The initial drape form required a "spring" in the joint area and the tracing paper worked very well.
The full set of forme, master, outer, and lining patterns. It is a lot to take in and the book indispensable, having been trained as a Auto Body draftsman from back in the "board days" it was so much fun (and a little strange) to get back to drafting.
FYI, there are two types of drafting: one where the picture of the object is mostly reference and the dimensions are the absolute part of the draft (Machine drafting,) the other is Body drafting where the line is the absolute and there are very few dimensions. Pattern drafting for shoes is of the later; there are small critical modifications, and the smooth, beautiful, and sensuous curves you are drawing will be what you end up making.
In preparation for the next day I put the over-sized mid-soles on and wrapped them for over night forming.
Closed linings I used the "round the heel" style lap seam to offset that stitching from the outer heel stitching. I like to use a ZZ stitch for the sides; allows for stretch during lasting. And I mistakenly stitched down the little tabs at the front of the facings; I had no idea hoe it was to fit together at that moment.
I decided to go with a hem all around certainly good practice but not worth it on a V1 practice piece. I put my top line tape in this pattern as an experiment, the jury is still out.
Closed outer ready to be combined with lining. The order of assembly is tricky and so I tried it both ways; sew the heel 1st and then along the sides of the vamp, vs sew each quarter to the vamp and sew the heel last. I think sew the heel last is the way to go.
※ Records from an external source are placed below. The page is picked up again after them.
(* ===== verification/Service.v ===== *)
(** * Service: from HTTP bytes to the database and back

    The composition of the parser, the request processor, the transaction loop and the
    HandlerSocket client, against a server that keeps the promises of [HsServer]: one
    transaction, and a worker that serves any number of them as a bank would. *)
From S2P Require Import Prelude Text Structs Account FromHttp StringUtil Socket Hstcpcli HstcpcliSpec HandlerSocket MariaDatabase Handler Processor Database.
#[local] Open Scope Z_scope.

(** ** A transaction as a client posts it *)
Record posted := mkPosted {
  po_id : Z;
  po_head : list Z;
  po_digits : list Z;
  po_tipo : Z;
  po_desc : list Z;
  (** the bytes of the buffer behind the request *)
  po_rest : list Z;
  po_fd : Z
}.

Definition po_body (p : posted) : list Z := json_body (po_digits p) (po_tipo p) (po_desc p).

Definition po_text (p : posted) : list Z := post_request (chr0 + po_id p) (po_head p) (po_body p).

Definition po_amount (p : posted) : Z :=
  if po_tipo p =? 100 then - dec_value (po_digits p) else dec_value (po_digits p).

Record posted_ok (p : posted) : Prop := {
  po_id_ok : 1 <= po_id p <= 5;
  po_head_ok : head_ok (chr0 + po_id p) (po_head p) (po_body p);
  po_head_nul : NUL ∉ po_head p;
  po_desc_nul : NUL ∉ po_desc p;
  po_desc_quote : DQUOTE ∉ po_desc p;
  po_desc_bytes : Forall is_byte (po_desc p);
  po_desc_length : (1 <= length (po_desc p) <= 10)%nat;
  po_digits_ok : Forall is_digit (po_digits p);
  po_max : dec_value (po_digits p) <= INT_MAX;
  po_tipo_ok : po_tipo p = 99 \/ po_tipo p = 100
}.

(** An uninitialized local request: arrays of their lengths, filled with some bytes. *)
Record local_ok (r : Request) : Prop := {
  lo_description : length (description (transaction r)) = kDescriptionSize;
  lo_description_bytes : Forall is_byte (description (transaction r));
  lo_timestamp : length (timestamp (transaction r)) = kTimestampSize;
  lo_timestamp_bytes : Forall is_byte (timestamp (transaction r))
}.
1st form over night form lasting, my tendency is to treat this lasting too seriously; it's really about getting the leather to know where its headed and not about any finish perfection. Using the air stapler at this phase it is important to stay away form the edges where you will want to have good clean edges for the final lasting tomorrow.
Final lasting allows for a nice row of staples near the feather edge.
Fully stitched around the edges, I had a hiccup with the 77 stitcher and had to get the book out to reset the needle height. Unlike most machines the needle height is completely adjustable and so can get pushed out of position.

Summary:
These things are a disaster and will go straight into the garbage as soon as I have completed V2 (already in progress) and have learned all I can from them.

I did learn a lot from this exercise and V2 are looking much better.